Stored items
(** ** Decorator *)

Lemma wrapper_body_pipeline {args} (w : world) (func : callable args)
    (a : args) (st : sys) :
  wrapper_body w func a st
  = (discard (fst (pipeline w func a st)), snd (pipeline w func a st)).
Proof.
  unfold wrapper_body, pipeline, stages, drive.
  assert (Hb : (if iscoroutinefunction func
                then await (call_async func a) else call func a)
               = body_of func a) by now destruct func.
  rewrite Hb. clear Hb.
  unfold bind, ret.
  destruct (body_of func a st) as [[o0|e] s0]; [|reflexivity].
  destruct (__schema w o0 s0) as [[o1|e] s1]; [|reflexivity].
  destruct (__setup w o1 s1) as [[o2|e] s2]; [|reflexivity].
  destruct (__launcher w o2 s2) as [[o3|e] s3]; [|reflexivity].
  destruct (__validate w o3 s3) as [[o4|e] s4]; [|reflexivity].
  destruct (__run w o4 s4) as [[o5|e] s5]; reflexivity.
Qed.

(** C10: for every builder, [def] or [async def], calling the function
    [app_exec] returns gives a coroutine object and changes nothing: no
    log entry, no file, no process.  Awaiting that coroutine, from any
    state, has exactly the effects of the six stages run in order, and
    yields [None] when they all return and their exception otherwise;
    it never yields the Configuration Object. *)
Theorem app_exec_coroutine {args} (w : world) (func : callable args)
    (a : args) (st : sys) :
  exists c : coroutine retval,
    app_exec w func a st = (Ok c, st) /\
    forall st0 : sys,
      snd (await c st0) = snd (pipeline w func a st0) /\
      fst (await c st0) = discard (fst (pipeline w func a st0)) /\
      (forall o, fst (await c st0) <> Ok (RObj o)) /\
      (forall o, fst (pipeline w func a st0) = Ok o -> fst (await c st0) = Ok RNone).
Proof.
  exists (Coroutine (wrapper_body w func a)). split; [reflexivity|].
  intros st0. cbn [await]. rewrite wrapper_body_pipeline. cbn [fst snd].
  repeat split.
  - intros o. now destruct (fst (pipeline w func a st0)).
  - intros o ->. reflexivity.
Qed.
(** Lines 207 to 236.  The result says which of [self.twitter],
    [self.bluesky] and [self.client] is a client and not [None].  Only
    the block of Farcaster has a [try]. *)
Definition _initialize_platforms
    : comp.t (Starting W) str (bool * bool * bool) :=
  tw <- (if twitter_enabled (PLATFORMS_CONFIG cfg)
         then setup NewTwitterClient (new_twitter_client U) ;;;
              comp.ret true
         else comp.ret false) ;;
  bs <- (if bluesky_enabled (PLATFORMS_CONFIG cfg)
         then setup NewAtprotoClient (new_atproto_client U) ;;;
              setup BlueskyLogin (bluesky_login U) ;;;
              comp.ret true
         else comp.ret false) ;;
  fc <- (if farcaster_enabled (PLATFORMS_CONFIG cfg)
         then comp.catch
                (setup NewWarpcast (new_warpcast U) ;;;
                 setup GetHealthcheck (get_healthcheck U) ;;;
                 comp.ret true)
                (λ _, comp.ret false)
         else comp.ret false) ;;
  comp.ret (tw, bs, fc).

(** Lines 198 to 205: the registries start empty. *)
Definition __init__ : comp.t (Starting W) str CrossPostBot :=
  clients <- _initialize_platforms ;;
  comp.ret (init clients.1.1 clients.1.2 clients.2).
End StartUp.

(** *** The classes [TwitterOAuth2] and [TwitterAPI] *)

Module twitter.

(** The values of JSON that the two classes look at: [None], booleans,
    whole numbers and strings.  Floating-point numbers, arrays and
    nested objects are left out. *)
Inductive value := VNone | VBool (b : bool) | VInt (z : Z) | VStr (s : str).

#[global] Instance value_eq_dec : EqDecision value.
Proof. solve_decision. Defined.
(** * Permit analysis dashboard: a shallow embedding of [main.py]

    The development follows the script top to bottom: text primitives used
    by the pandas string accessors, the credential store and the session
    state, the filter stage, the summary (pivot) table and the plant-wise
    summary.

    Modelling conventions.
    - A spreadsheet cell of a text column is [option string]: [None] is the
      missing value (NaN).  Strings are sequences of 7-bit ASCII characters;
      [str_upper] and [str_strip] act on that range and leave other bytes
      alone.
    - A data frame is the list of its rows, in row order.  A boolean mask
      [df[mask]] is [List.filter].
    - [Series.str] exists on text columns only.  A column of the sheet in
      which every cell is empty is read as float64, and the accessor then
      raises [AttributeError]; [plant_rows] has that outcome for the
      Responsibility Areas column.  [Closed] and [upper_department] describe
      the Workflow State and Department columns of a sheet that has text in
      them.
    - A Python [dict] keyed by strings is a [gmap string _]. *)

From Stdlib Require Import ZArith List Ascii String Bool Lia.
From Stdlib Require Sorted OrderedTypeEx.
From stdpp Require Import gmap strings list fin_maps.
Import ListNotations.

Local Open Scope string_scope.
Local Open Scope Z_scope.

(** ** Text primitives *)

Module Text.

Definition code (c : ascii) : N := N_of_ascii c.

(** [str.upper()] on one ASCII character. *)
Definition upper_ascii (c : ascii) : ascii :=
  if ((97 <=? code c) && (code c <=? 122))%N
  then ascii_of_N (code c - 32)
  else c.

(** [str.lower()] on one ASCII character. *)
Definition lower_ascii (c : ascii) : ascii :=
  if ((65 <=? code c) && (code c <=? 90))%N
  then ascii_of_N (code c + 32)
  else c.

Fixpoint str_lower (s : string) : string :=
  match s with
  | EmptyString => EmptyString
  | String c s' => String (lower_ascii c) (str_lower s')
  end.

Fixpoint str_upper (s : string) : string :=
  match s with
  | EmptyString => EmptyString
  | String c s' => String (upper_ascii c) (str_upper s')
  end.

(** Python's [str.isspace] on the ASCII range: TAB, LF, VT, FF, CR,
    the four separators FS, GS, RS, US and the blank. *)
Definition is_space (c : ascii) : bool :=
  (((9 <=? code c) && (code c <=? 13))
   || ((28 <=? code c) && (code c <=? 32)))%N.

Fixpoint str_lstrip (s : string) : string :=
  match s with
  | EmptyString => EmptyString
  | String c s' => if is_space c then str_lstrip s' else s
  end.

Fixpoint str_rstrip (s : string) : string :=
  match s with
  | EmptyString => EmptyString
  | String c s' =>
      match str_rstrip s' with
      | EmptyString => if is_space c then EmptyString else String c EmptyString
      | t => String c t
      end
  end.

(** [str.strip()] with no argument. *)
Definition str_strip (s : string) : string := str_rstrip (str_lstrip s).

(** [str.startswith(p)]. *)
Definition startswith (p s : string) : bool := String.prefix p s.

(** [str(x)] of a cell: the text itself, or ["nan"] for a missing value. *)
Definition str_of_cell (x : option string) : string :=
  match x with
  | Some s => s
  | None => "nan"
  end.

End Text.

(** ** Regular expressions, as far as the script uses them

    [Series.str.contains(pat)] compiles [pat] with Python's [re] (the
    [regex] argument defaults to [True]) and keeps the rows where
    [re.search] finds a match.  The patterns of the script are made of
    ordinary characters and parentheses, so the abstract syntax below has
    literals, concatenation and groups.  Any other metacharacter is outside
    this fragment and [re_compile] answers [None]; that also covers the
    patterns [re] rejects (unbalanced parentheses). *)

Module Re.

Inductive regex : Type :=
| Eps : regex
| Chr : ascii -> regex
| Cat : regex -> regex -> regex
| Grp : regex -> regex.

Definition is_meta (c : ascii) : bool :=
  existsb (Ascii.eqb c)
    (list_ascii_of_string ".^$*+?{}[]\|").

(** One pass over the pattern with a stack of the sequences that are open:
    [cur] is the innermost open sequence, [stack] the enclosing ones. *)
Fixpoint parse (p : string) (cur : regex) (stack : list regex) : option regex :=
  match p with
  | EmptyString =>
      match stack with
      | [] => Some cur
      | _ :: _ => None
      end
  | String c p' =>
      if Ascii.eqb c "("%char then parse p' Eps (cur :: stack)
      else if Ascii.eqb c ")"%char then
        match stack with
        | [] => None
        | outer :: stack' => parse p' (Cat outer (Grp cur)) stack'
        end
      else if is_meta c then None
      else parse p' (Cat cur (Chr c)) stack
  end.

Definition re_compile (p : string) : option regex := parse p Eps [].

Definition chr_eq (ignorecase : bool) (a b : ascii) : bool :=
  if ignorecase
  then Ascii.eqb (Text.lower_ascii a) (Text.lower_ascii b)
  else Ascii.eqb a b.

(** [match_at r s] is the rest of [s] after a match of [r] at its start.
    Without alternation or repetition there is at most one. *)
Fixpoint match_at (ignorecase : bool) (r : regex) (s : string) : option string :=
  match r with
  | Eps => Some s
  | Chr c =>
      match s with
      | String d s' => if chr_eq ignorecase c d then Some s' else None
      | EmptyString => None
      end
  | Cat r1 r2 =>
      match match_at ignorecase r1 s with
      | Some s' => match_at ignorecase r2 s'
      | None => None
      end
  | Grp r1 => match_at ignorecase r1 s
  end.

(** [re.search]: a match at some position. *)
Fixpoint search (ignorecase : bool) (r : regex) (s : string) : bool :=
  match match_at ignorecase r s with
  | Some _ => true
  | None =>
      match s with
      | EmptyString => false
      | String _ s' => search ignorecase r s'
      end
  end.

(** [Series.str.contains(pat, case=..., na=False)]: the mask on cells, a
    missing cell giving [False]; [None] when the pattern does not compile. *)
Definition str_contains (pat : string) (case : bool)
  : option (option string -> bool) :=
  match re_compile pat with
  | None => None
  | Some r =>
      Some (fun x => match x with
                     | Some s => search (negb case) r s
                     | None => false
                     end)
  end.

(** The text a pattern of this fragment stands for: its characters, the
    parentheses left out. *)
Fixpoint flatten (r : regex) : string :=
  match r with
  | Eps => EmptyString
  | Chr c => String c EmptyString
  | Cat r1 r2 => flatten r1 ++ flatten r2
  | Grp r1 => flatten r1
  end.

(** The pattern with its characters in lower case. *)
Fixpoint lower_regex (r : regex) : regex :=
  match r with
  | Eps => Eps
  | Chr c => Chr (Text.lower_ascii c)
  | Cat r1 r2 => Cat (lower_regex r1) (lower_regex r2)
  | Grp r1 => Grp (lower_regex r1)
  end.
(** Where the empty name comes from: no link, a request that raises, a
    4xx or 5xx status, a body that is not bencode, a descriptor without
    the path [info.name], or one in which reading the path raises. *)
Lemma torrent_name_empty_sources (w : backend) (n : nat) :
  torrent_name_at w n None = ""
  /\ (forall u e, fetch_reply_at w n = FetchRaised e -> torrent_name_at w n (Some u) = "")
  /\ (forall u status content e,
        fetch_reply_at w n = FetchResponse status content ->
        raise_for_status status = Raised e -> torrent_name_at w n (Some u) = "")
  /\ (forall u status,
        fetch_reply_at w n = FetchResponse status None -> torrent_name_at w n (Some u) = "")
  /\ (forall u status v,
        fetch_reply_at w n = FetchResponse status (Some v) ->
        info_name v = Value None \/ (exists e, info_name v = Raised e) ->
        torrent_name_at w n (Some u) = "")
  /\ (forall d, Bencode.lookup "info" d = None -> info_name (Bencode.Dict d) = Value None)
  /\ (forall d i, Bencode.lookup "info" d = Some (Bencode.Dict i) ->
                  Bencode.lookup "name" i = None ->
                  info_name (Bencode.Dict d) = Value None).
Proof.
  unfold torrent_name_at, get_torrent_name, try_except, session_get_torrent, bind, lift, probe.
  cbn [nfetch]. repeat split.
  - intros u e ->. reflexivity.
  - intros u status content e -> ->. reflexivity.
  - intros u status ->. destruct (raise_for_status status); reflexivity.
  - intros u status v -> [H | [e H]]; destruct (raise_for_status status); cbn; rewrite ?H;
      reflexivity.
  - intros d H. unfold info_name. cbn. now rewrite H.
  - intros d i Hd Hi. unfold info_name. cbn. rewrite Hd. cbn. now rewrite Hi.
Qed.
(** * Personal Vault kernel: event bus, module loader and vault core

    A shallow embedding of the three kernel classes of the repository
    ([EventBus], [ModuleLoader], [VaultCore]) and the properties of their
    behaviour.

    JavaScript runs these classes on one thread with cooperative
    scheduling: an [async] function runs without interruption up to its
    next [await], and other code runs only while it is suspended there.
    The embedding keeps that granularity.  Every public call is a function
    on the state that performs the synchronous prefix of the call, and
    every suspended [async] frame is a piece of data that a later step
    resumes.  Arrays and Sets that the source shares between frames live in
    a store and are addressed by reference, so that an in-place update made
    by one frame is visible to every other frame that holds the
    reference. *)

From Stdlib Require Import ZArith Lia Ascii.
From stdpp Require Import gmap strings list fin_maps sorting.

Local Open Scope Z_scope.
Local Open Scope nat_scope.

Set Default Proof Using "Type".

(** ** Generic list helpers standing for Array.prototype methods *)

(** [Array.prototype.findIndex]: the first index whose element satisfies
    the predicate, [None] standing for the source's [-1]. *)
Fixpoint findIndex {A} (p : A → bool) (l : list A) : option nat :=
  match l with
  | [] => None
  | x :: r => if p x then Some 0 else S <$> findIndex p r
  end.

(** [arr.splice(i, 0, x)]: insert [x] before index [i]. *)
Definition splice_in {A} (i : nat) (x : A) (l : list A) : list A :=
  take i l ++ x :: drop i l.

(** [arr.slice(start)] for an integer [start]: a negative start counts from
    the end, and both cases are clamped to the array. *)
Definition slice_from {A} (start : Z) (l : list A) : list A :=
  let len := Z.of_nat (length l) in
  let k := if (start <? 0)%Z then Z.max (len + start) 0 else Z.min start len in
  drop (Z.to_nat k) l.

(** The last [n] elements of a list. *)
Definition last_n {A} (n : nat) (l : list A) : list A := drop (length l - n) l.

(** [str.includes('*')]. *)
Fixpoint includes_star (s : string) : bool :=
  match s with
  | EmptyString => false
  | String c r => if Ascii.eqb c "*"%char then true else includes_star r
  end.

(** [pattern.replace(/\*/g, '.*')]. *)
Fixpoint replace_star (s : string) : string :=
  match s with
  | EmptyString => EmptyString
  | String c r =>
      if Ascii.eqb c "*"%char then String "."%char (String "*"%char (replace_star r))
      else String c (replace_star r)
  end.

(** ** The event bus *)

Module EventBus.

(** The first argument of [emit] is not checked by the source, so it ranges
    over JavaScript values.  A string is [TStr]; [TOther r] is any other
    value that has a string conversion, [r] being the text [String(value)]
    yields for it (the number 42 is [TOther "42"], [undefined] is
    [TOther "undefined"]). *)
Inductive evtype :=
  | TStr (s : string)
  | TOther (repr : string).

Definition type_text (t : evtype) : string :=
  match t with TStr s => s | TOther r => r end.

Global Instance evtype_eq_dec : EqDecision evtype.
Proof. solve_decision. Defined.

(** [config] of a subscription.  The source draws [id] from the clock and
    a random number, to be unique; the model draws it from a counter, so the
    id is also the registration sequence number. *)
Record config := Config {
  once : bool;
  priority : Z;
  module : string;
  id : nat
}.

(** An entry of an exact-pattern bucket, [{ callback, config }].  A callback
    is a function object; the model keeps its identity only. *)
Record listener := Listener {
  callback : nat;
  lconfig : config
}.

(** An entry of the wildcard Set, [{ pattern, callback, config }]. *)
Record wildcard := Wildcard {
  pattern : string;
  wcallback : nat;
  wconfig : config
}.

(** The [options] argument of [on], after the source's defaulting
    ([options.once || false], [options.priority || 0],
    [options.module || 'unknown']). *)
Record options := Options {
  o_once : bool;
  o_priority : Z;
  o_module : string
}.

Definition default_options : options := Options false 0%Z "unknown".

(** What an invoked callback eventually yields to the awaiting emission: a
    value, or an error (thrown synchronously or through a rejected
    promise). *)
Inductive outcome :=
  | Returns (v : nat)
  | Throws (e : nat).

(** Payload of an emission; the two structured cases are the diagnostic
    payloads the bus builds itself. *)
Inductive payload :=
  | PNull
  | PData (d : nat)
  | PListenerErrors (original : evtype) (errors : list (config * nat)) (eventId : nat)
  | PCritical (original : evtype) (eventId : nat).

(** The event record pushed on the history (the wall-clock [timestamp] is
    left out). *)
Record envelope := Envelope {
  ev_type : evtype;
  ev_data : payload;
  ev_id : nat;
  ev_source : string
}.

(** A suspended or settled call of the [async] method [emit].

    - [AwaitExact arr idx cur rm]: suspended in the first loop at
      [await this.executeListener(listener, eventData)]; [arr] is the
      reference held by the local [listeners] ([None] for the fresh [[]]
      of [this.events.get(eventType) || []]), [idx] the position of the
      array iterator, [cur] the local [listener], [rm] the local
      [listenersToRemove].
    - [AwaitWild ws idx cur]: suspended in the wildcard loop; [ws] is the
      Set object being iterated.
    - [Resolved]: returned [results].
    - [Rejected]: rethrew from the outer [catch]. *)
Inductive estate :=
  | AwaitExact (arr : option nat) (idx : nat) (cur : listener) (rm : list listener)
  | AwaitWild (ws : nat) (idx : nat) (cur : wildcard)
  | Resolved
  | Rejected.

Record emission := Emission {
  e_type : evtype;
  e_id : nat;
  e_results : list nat;
  e_errors : list (config * nat);
  e_state : estate
}.

(** The bus.  [arrays] and [wsets] are the stores of Array and Set
    objects, a reference being an index; [events] maps an event name to
    the reference of its bucket and [wildcardListeners] is the reference of
    the current Set.  [emissions] holds every [emit] call made so far, the
    index being the call's identity.  [calls] is a record of the callback
    invocations, oldest first, as pairs of the emission and the listener
    id; the source has no such field.  Statistics and debug output are left
    out. *)
Record bus := Bus {
  arrays : list (list listener);
  wsets : list (list wildcard);
  events : gmap string nat;
  wildcardListeners : nat;
  eventHistory : list envelope;
  nextListener : nat;
  nextEvent : nat;
  emissions : list emission;
  timers : list (evtype * nat);
  calls : list (nat * nat)
}.

Definition maxHistorySize : nat := 100.

(** [new EventBus()]: an empty Map, an empty Set, an empty history. *)
Definition init : bus :=
  Bus [] [[]] ∅ 0 [] 0 0 [] [] [].

Definition set_arrays (f : list (list listener) → list (list listener)) (s : bus) : bus :=
  Bus (f (arrays s)) (wsets s) (events s) (wildcardListeners s) (eventHistory s)
      (nextListener s) (nextEvent s) (emissions s) (timers s) (calls s).

Definition set_wsets (f : list (list wildcard) → list (list wildcard)) (s : bus) : bus :=
  Bus (arrays s) (f (wsets s)) (events s) (wildcardListeners s) (eventHistory s)
      (nextListener s) (nextEvent s) (emissions s) (timers s) (calls s).

Definition set_events (f : gmap string nat → gmap string nat) (s : bus) : bus :=
  Bus (arrays s) (wsets s) (f (events s)) (wildcardListeners s) (eventHistory s)
      (nextListener s) (nextEvent s) (emissions s) (timers s) (calls s).

Definition set_wildcardListeners (r : nat) (s : bus) : bus :=
  Bus (arrays s) (wsets s) (events s) r (eventHistory s)
      (nextListener s) (nextEvent s) (emissions s) (timers s) (calls s).

Definition set_eventHistory (h : list envelope) (s : bus) : bus :=
  Bus (arrays s) (wsets s) (events s) (wildcardListeners s) h
      (nextListener s) (nextEvent s) (emissions s) (timers s) (calls s).

Definition set_nextListener (n : nat) (s : bus) : bus :=
  Bus (arrays s) (wsets s) (events s) (wildcardListeners s) (eventHistory s)
      n (nextEvent s) (emissions s) (timers s) (calls s).

Definition set_nextEvent (n : nat) (s : bus) : bus :=
  Bus (arrays s) (wsets s) (events s) (wildcardListeners s) (eventHistory s)
      (nextListener s) n (emissions s) (timers s) (calls s).

Definition set_emissions (f : list emission → list emission) (s : bus) : bus :=
  Bus (arrays s) (wsets s) (events s) (wildcardListeners s) (eventHistory s)
      (nextListener s) (nextEvent s) (f (emissions s)) (timers s) (calls s).

Definition set_timers (f : list (evtype * nat) → list (evtype * nat)) (s : bus) : bus :=
  Bus (arrays s) (wsets s) (events s) (wildcardListeners s) (eventHistory s)
      (nextListener s) (nextEvent s) (emissions s) (f (timers s)) (calls s).

Definition set_calls (f : list (nat * nat) → list (nat * nat)) (s : bus) : bus :=
  Bus (arrays s) (wsets s) (events s) (wildcardListeners s) (eventHistory s)
      (nextListener s) (nextEvent s) (emissions s) (timers s) (f (calls s)).

(** Dereferencing.  A dangling reference reads as the empty array; no
    reachable state has one. *)
Definition array_at (s : bus) (r : nat) : list listener := default [] (arrays s !! r).
Definition wset_at (s : bus) (r : nat) : list wildcard := default [] (wsets s !! r).

(** The bucket registered for an event name, [this.events.get(name)]. *)
Definition bucket (s : bus) (name : string) : option (list listener) :=
  array_at s <$> events s !! name.

(** *** [on] *)

(** The position at which [on] places a listener of priority [p]:
    [listeners.findIndex(l => l.config.priority < config.priority)], then
    [push] when there is none and [splice] otherwise. *)
Definition place (l : listener) (ls : list listener) : list listener :=
  match findIndex (λ x, (priority (lconfig x) <? priority (lconfig l))%Z) ls with
  | None => ls ++ [l]
  | Some i => splice_in i l ls
  end.

(** [on(eventType, callback, options)].  [callback] is [None] when the
    argument is not a function.  The result is [None] when the source
    throws.  A wildcard subscription is added to the current Set in place;
    an exact one is placed into the bucket array in place, after the bucket
    was created if it did not exist. *)
Definition on (eventType : evtype) (cb : option nat) (o : options) (s : bus) : option bus :=
  match eventType, cb with
  | TStr name, Some f =>
      let cfg := Config (o_once o) (o_priority o) (o_module o) (nextListener s) in
      let s := set_nextListener (S (nextListener s)) s in
      if includes_star name then
        let r := wildcardListeners s in
        Some (set_wsets (λ h, <[r := wset_at s r ++ [Wildcard name f cfg]]> h) s)
      else
        let '(r, s) :=
          match events s !! name with
          | Some r => (r, s)
          | None =>
              let r := length (arrays s) in
              (r, set_events (λ m, <[name := r]> m) (set_arrays (λ h, h ++ [[]]) s))
          end in
        Some (set_arrays (λ h, <[r := place (Listener f cfg) (array_at s r)]> h) s)
  | _, _ => None
  end.

(** *** [off] *)

(** [off(eventType, callback)].  Both branches build a new collection with
    [filter] and install it; the previous Array or Set object is left as it
    was. *)
Definition off (name : string) (f : nat) (s : bus) : bus :=
  if includes_star name then
    let kept := filter (λ w, ¬ (pattern w = name ∧ wcallback w = f)) (wset_at s (wildcardListeners s)) in
    set_wildcardListeners (length (wsets s)) (set_wsets (λ h, h ++ [kept]) s)
  else
    match events s !! name with
    | Some r =>
        let filtered := filter (λ l, callback l ≠ f) (array_at s r) in
        if decide (length filtered = 0) then set_events (λ m, delete name m) s
        else set_events (λ m, <[name := length (arrays s)]> m)
                        (set_arrays (λ h, h ++ [filtered]) s)
    | None => s
    end.

(** *** [emit] *)

Section Emission.

(** The regular-expression engine of the host: [regex_test src text] is
    [None] when [new RegExp(src)] throws a SyntaxError and otherwise the
    result of [.test(text)]. *)
Variable regex_test : string → string → option bool.

(** [matchesWildcard(eventType, pattern)]; [None] when it throws. *)
Definition matchesWildcard (eventType : evtype) (pat : string) : option bool :=
  regex_test ("^" +:+ replace_star pat +:+ "$") (type_text eventType).

(** The recursive call [this.emit('system:error', data)] of the source; the
    knot is tied in [emit_at] below. *)
Variable spawn : evtype → payload → bus → bus.

Definition with_state (e : emission) (st : estate) : emission :=
  Emission (e_type e) (e_id e) (e_results e) (e_errors e) st.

● Task brief: Extract from the records above the lines from the one containing "cbn [nfetch]. repeat split." to the one containing "(** * Personal", both lines included, exactly as they appear and with nothing else.

● Answer section:
  cbn [nfetch]. repeat split.
  - intros u e ->. reflexivity.
  - intros u status content e -> ->. reflexivity.
  - intros u status ->. destruct (raise_for_status status); reflexivity.
  - intros u status v -> [H | [e H]]; destruct (raise_for_status status); cbn; rewrite ?H;
      reflexivity.
  - intros d H. unfold info_name. cbn. now rewrite H.
  - intros d i Hd Hi. unfold info_name. cbn. rewrite Hd. cbn. now rewrite Hi.
Qed.
(** * Personal Vault kernel: event bus, module loader and vault core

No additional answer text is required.